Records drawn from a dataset

*** Block opens ***

(** * Real-time distribution hub: [WebSocketManager] and [websocket_endpoint]

    A shallow embedding of [backend/websocket_manager.py] and of the
    WebSocket route and the price alerts of [backend/simple_backend.py],
    with the properties of the subscription hub stated over it.

    Python objects are kept in explicit stores so that aliasing is visible:
    - [heap]    : the [ClientSubscription] objects, addressed by location;
    - [sockets] : the [WebSocket] objects (transport state and what was sent);
    - [tasks]   : the [asyncio.Task] objects created by [asyncio.create_task].
    [active_connections] is a list of locations into [heap], [update_tasks]
    a dictionary from task keys to indices into [tasks].

    Every coroutine is run to completion at the place where it is awaited
    (one scheduling, no interleaving at [await] points).  Timestamps
    ([datetime.now()], hence the [last_update] dictionary) and the textual
    JSON encoding are left out: messages are kept as structured values.
    What the outside world does (a peer going away, the answer of the
    price service, the text a client sends) is an input of the model.

    Layout: the transcription of the code; then the notions derived from
    it (the state each operation leaves, the invariants, the sentences of
    the specification); then the properties, named after the claim they
    settle ([C1] to [C10]); then further properties of the same code
    ([X1] to [X21]); and last the fan-out property ([C3]), which is stated
    against the subscriptions of the specification and rests on lemmas of
    both parts. *)

From stdpp Require Import gmap strings list fin_maps.

Open Scope string_scope.
Open Scope list_scope.

(* ===================================================================== *)
(** * Data model *)
(* ===================================================================== *)

(** [class SubscriptionType(Enum)] *)
Inductive SubscriptionType :=
  | PRICE_UPDATES
  | PORTFOLIO_UPDATES
  | NEWS_UPDATES
  | ALERTS
  | TECHNICAL_INDICATORS.

#[global] Instance SubscriptionType_eq_dec : EqDecision SubscriptionType.
Proof. solve_decision. Defined.

Definition SubscriptionType_index (t : SubscriptionType) : nat :=
  match t with
  | PRICE_UPDATES => 0 | PORTFOLIO_UPDATES => 1 | NEWS_UPDATES => 2
  | ALERTS => 3 | TECHNICAL_INDICATORS => 4
  end.

Definition SubscriptionType_of_index (n : nat) : option SubscriptionType :=
  match n with
  | 0 => Some PRICE_UPDATES | 1 => Some PORTFOLIO_UPDATES
  | 2 => Some NEWS_UPDATES | 3 => Some ALERTS
  | 4 => Some TECHNICAL_INDICATORS | _ => None
  end.

#[global] Instance SubscriptionType_countable : Countable SubscriptionType.
Proof.
  apply (inj_countable SubscriptionType_index SubscriptionType_of_index).
  by intros [].
Defined.

(** The [.value] of each member. *)
Definition value (t : SubscriptionType) : string :=
  match t with
  | PRICE_UPDATES => "price_updates"
  | PORTFOLIO_UPDATES => "portfolio_updates"
  | NEWS_UPDATES => "news_updates"
  | ALERTS => "alerts"
  | TECHNICAL_INDICATORS => "technical_indicators"
  end.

*** Block closes ***

**What the task requires**
Please retype the data exactly as it stands, from its first line down to the line that contains "a dictionary from", then stop.

**Output**
(** * Real-time distribution hub: [WebSocketManager] and [websocket_endpoint]

    A shallow embedding of [backend/websocket_manager.py] and of the
    WebSocket route and the price alerts of [backend/simple_backend.py],
    with the properties of the subscription hub stated over it.

    Python objects are kept in explicit stores so that aliasing is visible:
    - [heap]    : the [ClientSubscription] objects, addressed by location;
    - [sockets] : the [WebSocket] objects (transport state and what was sent);
    - [tasks]   : the [asyncio.Task] objects created by [asyncio.create_task].
    [active_connections] is a list of locations into [heap], [update_tasks]
    a dictionary from task keys to indices into [tasks].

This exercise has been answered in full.